++++ EXERCISE MATERIAL
(* ===== verification/TrustPolicyReviewLemmas.v ===== *)
(** * TrustPolicyReviewLemmas: payloads, plans and the lines of the history *)

From S2P Require Import Prelude Text External Ordering AgentConfig InputValidation StoreTypes.
From S2P Require Import StoredText StoragePayloads StoreDb Enrollment AlertWebhook Certificates.
From S2P Require Import NodeMetadata TrustPolicy TrustPolicyReview TrustPolicySync.

(** RFC 3339 text is written in printable ASCII.  The parser takes any byte
    between the date and the time, also a line feed, but what follows has no
    date and is not such a text. *)
Class TimeTextLaws `{TimeOps} : Prop := {
  rfc3339_format_printable : forall t, printable (rfc3339_format t) = true;
  rfc3339_parse_after_line : forall s t, rfc3339_parse s = Some t ->
    forall before, rfc3339_parse (before +:+ lf +:+ s) = None;
}.

(** ** Specifications *)

Definition one_line (bs : list Z) : Prop := 10 ∉ bs.

(** The signed fields of an approval, but for its approver and time, are single
    lines. *)
Record approval_lines `{TimeOps} (revision plan_sha256 approved_at key_id : string) : Prop := {
  al_revision : one_line (str_bytes revision);
  al_plan : one_line (str_bytes plan_sha256);
  al_time : exists t, rfc3339_parse approved_at = Some t;
  al_key : one_line (str_bytes key_id);
}.

Section spec.
Context `{EndpointIdOps, TimeOps, JsonOps, Sha256Ops, JsonBytes, PolicyBytes}.
Context `{Ed25519Ops, Base64Standard, Base64Encode, ReviewJson}.

(** What an accepted approval is. *)
Record approval_checked (a : TrustPolicyApproval) (plan : TrustPolicyPlan)
    (keys : list TrustedReviewerKey) : Prop := {
  ac_revision : pa_policy_revision a = pl_policy_revision plan;
  ac_plan : pa_plan_sha256 a = sha256_hex (plan_bytes plan);
  ac_whole : pl_truncated plan = false;
  ac_key_id : validate_metadata_label "approval key_id" (pa_key_id a) = Ok tt;
  ac_time : exists t, rfc3339_parse (pa_approved_at a) = Some t;
  ac_verified : exists key signature, key ∈ keys /\ tk_actor key = pa_approver a /\
    tk_key_id key = pa_key_id a /\ base64_decode (pa_signature a) = Some signature /\
    ed25519_verify (tk_public_key key)
      (approval_signature_payload (pl_policy_revision plan) (sha256_hex (plan_bytes plan))
         (pa_approver a) (pa_approved_at a) (pa_key_id a)) signature = true;
}.

(** Entries whose texts are printable ASCII, as those of a record are, and whose
    count fits its type. *)
Definition entry_text (e : TrustPolicyHistoryEntry) : bool :=
  forallb printable
    [he_schema e; he_policy_revision e; he_policy_sha256 e; he_plan_sha256 e; he_recorded_at e]
  && from_option printable true (he_approved_by e) && from_option printable true (he_approval_key_id e)
  && from_option printable true (he_approval_sha256 e)
  && in_range 0 u64_max (he_total_change_count e).

(** serde_json writes such an entry as one line of printable ASCII that starts
    with a brace, and reads it back. *)
Class ReviewJsonLaws : Prop := {
  entry_line : forall e, entry_text e = true ->
    exists text, entry_bytes e = str_bytes (String "{" text) /\
      printable (String "{" text) = true /\ entry_parse (String "{" text) = Some e;
}.

Definition history_file (es : list TrustPolicyHistoryEntry) : list Z :=
  flat_map (fun e => entry_bytes e ++ [10]) es.

(** What the entries of a readable history satisfy. *)
Record history_ok (es : list TrustPolicyHistoryEntry) : Prop := {
  ho_revisions : NoDup (map he_policy_revision es);
  ho_count : Z.of_nat (length es) <= MAX_HISTORY_ENTRIES;
  ho_text : Forall (fun e => entry_text e = true) es;
  ho_checked : Forall (fun e => check_history_entry ∅ e = Ok tt) es;
}.

(** The entry that a record makes. *)
Definition history_entry (now : Z) (plan : TrustPolicyPlan) (approval : option TrustPolicyApproval)
    : TrustPolicyHistoryEntry :=
  {| he_schema := POLICY_HISTORY_SCHEMA; he_policy_revision := pl_policy_revision plan;
     he_policy_sha256 := pl_policy_sha256 plan; he_plan_sha256 := sha256_hex (plan_bytes plan);
     he_total_change_count := pl_total_change_count plan;
     he_drift_active := da_active (pl_drift_alert plan);
     he_approved_by := pa_approver <$> approval; he_approval_key_id := pa_key_id <$> approval;
     he_approval_sha256 := (fun a => sha256_hex (approval_bytes a)) <$> approval;
     he_recorded_at := rfc3339_format now |}.

(** The approval of a record, if there is one, was checked against its keyring. *)
Definition record_approved (plan : TrustPolicyPlan) (approval : option TrustPolicyApproval)
    (keyring : option ReviewerKeyringFile) : Prop :=
  match approval, keyring with
  | Some a, Some k => exists keys, load_reviewer_keyring k = Ok keys /\ approval_checked a plan keys
                                 /\ text (validate_actor (pa_approver a)) = Ok tt
  | None, None => True
  | _, _ => False
  end.

(** What the types of the arguments give: the count is a [usize], and the
    approver is printable text. *)
Definition request_text (plan : TrustPolicyPlan) (approval : option TrustPolicyApproval) : bool :=
  (pl_total_change_count plan <=? u64_max)
  && from_option (fun a => printable (pa_approver a)) true approval.

End spec.

(** ** Lines *)

Lemma one_line_cut a b x y :
  one_line a -> one_line b -> a ++ 10 :: x = b ++ 10 :: y -> a = b /\ x = y.
Proof.
  unfold one_line. revert b. induction a as [|c a IH]; intros [|e b] Ha Hb He; simplify_eq/=.
  - done.
  - set_solver.
  - set_solver.
  - destruct (IH b) as [-> ->]; set_solver.
Qed.

Lemma one_line_cut_end a b x y :
  one_line a -> one_line b -> x ++ 10 :: a = y ++ 10 :: b -> x = y /\ a = b.
Proof.
  intros Ha Hb He%(f_equal reverse). rewrite !reverse_app, !reverse_cons, <- !app_assoc in He.
  apply one_line_cut in He as [Ha' Hx]; [|unfold one_line; by rewrite elem_of_reverse..].
  split; [by apply (inj reverse)|]. apply (inj reverse). done.
Qed.

Lemma in_range_line lo hi s :
  10 < lo -> forallb (in_range lo hi) (str_bytes s) = true -> one_line (str_bytes s).
Proof.
  intros Hlo Hs Hin. rewrite forallb_forall in Hs.
  apply list_elem_of_In, Hs, in_range_spec in Hin. lia.
Qed.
++++++++
▶ _ACTION ITEM_: Copy down every line of the entries containing the word "apply".

▶ _WRITTEN ANSWER_:
  apply one_line_cut in He as [Ha' Hx]; [|unfold one_line; by rewrite elem_of_reverse..].
  split; [by apply (inj reverse)|]. apply (inj reverse). done.
  apply list_elem_of_In, Hs, in_range_spec in Hin. lia.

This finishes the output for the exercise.